INCIDENT/OCCURRENCE REPORTING

  1. An Incident/Occurrence Report: Consumer or Employee will be completed on all incidents, as defined in policy, by the staff member involved or the first person to become aware of the incident.
  2. The report will be submitted to the Facility Director, who is responsible for immediate investigation of the incident and taking any appropriate action, including instituting appropriate measures to prevent similar future occurrences.
  3. The Facility Director will review the Incident/Occurrence Report: Consumer or Employee and will document awareness of the incident, adding it to the incident log.
  4. The Facility Director will determine the appropriateness of reporting the occurrence to the CDPHE and will ensure compliance with all reporting requirements of 6 CCR 1011-1, Chapter 2, section 3.2.
    • Documentation regarding the investigation, including appropriate measures to be instituted, shall be made available to the CDPHE, upon request.

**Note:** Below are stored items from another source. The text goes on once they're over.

Fixpoint delete_loop (fuel : nat) st se k (hash : word) out (disk_checked : option (bool * Z))
    (attempts : Z) : outcome :=
  match fuel with
  | O => None
  | S fuel =>
      '((r, out), st, se) ← protected st se (fun st se => internal_delete st se k hash out disk_checked);
      match r with
      | OpDone s => Some (s, out, st, se)
      | OpRecordOnDisk addr latest =>
          image ← find_on_disk (trace_fuel addr) (st_log st) addr k;
          let exists_ := match image with Some rec => negb (is_tombstone (c_info rec)) | None => false end in
          delete_loop fuel st se k hash out (Some (exists_, latest)) attempts
      | other =>
          '(go, attempts, st) ← handle_retry st other attempts;
          if go : bool then delete_loop fuel st se k hash out disk_checked attempts
          else Some (Error, out, st, se)
      end
  end.
Definition delete_key (fuel : nat) st se k out : outcome := delete_loop fuel st se k (hash64 k) out None 0.
End Attempts.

    • A report with the investigation findings shall be available for review by the CDPHE within five (5) working days of occurrence.

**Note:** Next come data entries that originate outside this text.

Lemma delete_rcu_spec out old c : fits (st_log st) (SizeInfo (length k) 0 false) ->
  (forall o, old = Some o -> old_ok o c) ->
  exists x, delete_rcu st se slot w k out old = Some x /\
    outcome st R M k (fun s v o => (s = Some Deleted /\ v = None /\ o = post_deleter k out) \/
                                   (s = None /\ v = M !! k /\ o = out)) x.
Proof.
  intros Hfit Hold. unfold delete_rcu. cbv zeta. fold prev. set (size := SizeInfo (length k) 0 false) in *.
  destruct (alloc_step size Hfit) as (a & l' & E & Hs & Eb & Eh & Epb & Hcl & Hl & Hpost).
  rewrite E. cbn [mbind option_bind]. destruct a as [n|].
  2: { eexists. split; [reflexivity|]. destruct Hpost as [Hok' Hr]. apply refused_outcome; [done..|]. by right. }
  unfold modify at 1. cbn [st_log set_log]. rewrite (al_rec _ _ _ _ _ _ _ Hpost). cbn [mbind option_bind].
  set (c0 := c_init prev nv size k) in *. set (ct := c_set_info c0 (set_tombstone (c_info c0))).
  destruct (c_init_sized prev nv size k eq_refl (proj1 Hfit)) as (_ & _ & _ & Hc0). fold c0 in Hc0.
  destruct (fresh_fields size) as (P1 & P2 & P3). fold c0 in P1, P2, P3.
  destruct (set_tombstone_fields (c_info c0)) as (Q1 & Q2 & Q3 & _).
  destruct (append_record_spec st R M k slot w _ n l' ct Hok Hf Hw Hpost Hl Eb Eh Epb eq_refl (tombstoned_ok _ Hc0))
    as (st' & Ecas & Hs' & Hrec & _ & Hok' & Hnew & Hro & Hcl' & Hsp);
    [exact (eq_trans Q1 P1)|exact (eq_trans Q2 P2)|exact (fresh_size prev nv size k c0 eq_refl (reflexivity c0) (proj1 Hfit))|].
  change (put_record l' n ct) with (put_record (st_log (set_log st l')) n ct).
  change (set_log (set_log st l') (put_record (st_log (set_log st l')) n ct)) with (write_record (set_log st l') n ct).
  rewrite Ecas. cbn [mbind option_bind negb].
  change (is_tombstone (c_info ct)) with (is_tombstone (set_tombstone (c_info c0))) in Hok'. rewrite Q3 in Hok'.
  destruct old as [o|].
  - destruct (seal_old_step st' n (published ct) None o c (Hold o eq_refl) Hok' (al_fresh _ _ _ _ _ _ _ Hpost) Hs'
      Hnew Hro ltac:(lia) Hrec Hsp) as (st2 & R2 & Es & Hs2 & Hok2 & _ & _ & _ & _ & Hsp2).
    rewrite Es. cbn [mbind option_bind]. eexists. split; [reflexivity|]. exists R2, None.
    split; [done|]. split; [done|]. split; [done|]. by left.
  - cbn [mbind option_bind]. eexists. split; [reflexivity|]. eexists _, None. split; [done|].
    split; [exact Hok'|]. split; [exact Hsp|]. by left.
Qed.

    • The Facility shall ensure that all staff have knowledge of Article 3.1 of Title 26, C.R.S. regarding protective services for at-risk adults, and that all incidents involving neglect, abuse or financial exploitation are reported immediately, through established procedures, to the Facility Administrator or manager.
      • The Facility shall report the incident to the appropriate officials as specified in the statute and, if applicable, to the CDPHE as an occurrence. The facility shall make copies of all such reports available to the department upon request.

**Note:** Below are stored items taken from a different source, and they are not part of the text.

(** Entering: the thread's slot shows the current epoch, and nothing at or
    above the head is closed until it leaves. *)
Lemma enter_store st se R M : store_ok st R M -> ready st se ->
  exists idx e2, protect (epoch (st_log st)) (se_tid se) (se_slot se) = Some (current e2, idx, e2) /\
    let st1 := set_log st (set_epoch_state (st_log st) e2) in
    store_ok st1 R M /\ table e2 !! idx = Some (ESlot (current e2) (se_tid se)) /\ 0 < current e2 /\
    guard (st_log st1) (current e2) (head_address (st_log st1)) /\
    (forall j s, j <> idx -> table e2 !! j = Some s -> s_epoch s = UNPROTECTED) /\
    (forall x, x ∈ Reserved -> idx <> fst x /\ owned e2 x) /\ length (table e2) = MAX_THREADS.
Proof.
  intros Hok [Hq Hc Ht [[idx e1] Hs] Hfree Hres Hlen].
  destruct (my_slot_spec _ _ _ _ _ Ht Hs) as ((s & Hi & Ho) & Hep & Hoth & Hcur & Hdr).
  set (e2 := set_epoch e1 idx (current e1)).
  assert (Hi2 : table e2 !! idx = Some (ESlot (current e2) (se_tid se))).
  { unfold e2. rewrite set_epoch_lookup, decide_True, Hi by done. simpl. by rewrite Ho. }
  exists idx, e2. unfold protect. rewrite Hs. split; [done|]. cbv zeta.
  split; [by apply store_set_epoch|]. split; [done|]. split; [unfold e2; simpl; lia|]. split.
  - pose proof (lo_marks _ _ (so_log _ _ _ Hok)) as Hm.
    split; cbn [st_log set_log epoch set_epoch_state].
    + exists idx, (ESlot (current e2) (se_tid se)). split; [exact Hi2|]. split; [done|]. unfold UNPROTECTED, e2. simpl. lia.
    + lia.
    + apply (lo_floor _ _ (so_log _ _ _ Hok)).
    + pose proof (mk_safe_head _ Hm). pose proof (mk_head _ Hm). simpl. lia.
    + intros e h Hin _. unfold e2 in Hin. cbn [set_epoch drain_list] in Hin. rewrite Hdr in Hin.
      by apply (lo_pending _ _ (so_log _ _ _ Hok)) in Hin as [_ ?].
  - split; [|split; [|unfold e2; by rewrite set_epoch_length, (my_slot_length _ _ _ _ _ Hs)];
      intros j Hj; destruct (Hres _ _ j Hs Hj) as (Hne & sj & Hsj & Hfr); split; [done|]; exists sj;
      split; [|done]; unfold e2; by rewrite set_epoch_lookup, decide_False, Hoth].
    intros j sj Hne. unfold e2. rewrite set_epoch_lookup, decide_False by done. intros Hj.
    pose proof (Hep j) as Hj'. rewrite Hj in Hj'. cbn [fmap option_fmap option_map] in Hj'.
    destruct (table (epoch (st_log st)) !! j) as [s0|] eqn:E0; [|done]. injection Hj' as Hj'.
    rewrite Hj'. by eapply Hq.
Qed.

      • The Facility shall document that all alleged incidents involving neglect, abuse or health professional misconduct are thoroughly investigated in a timely manner.
  5. The Facility will continue to provide the consumer with the care agreed upon in the service agreement during the investigation, unless the consumer or consumer’s representative requests discontinuation of services, or if continuation of services would place the consumer or employee at risk.
  6. The supervisor will assure all applicable federal/state reports/forms are completed, e.g., OSHA 300 Log, as needed.
  7. The Incident/Occurrence binder will be maintained with the incident reports and the incident log. Quarterly, the log will be reviewed, and any trends identified will be documented on the quarterly audit performance plan.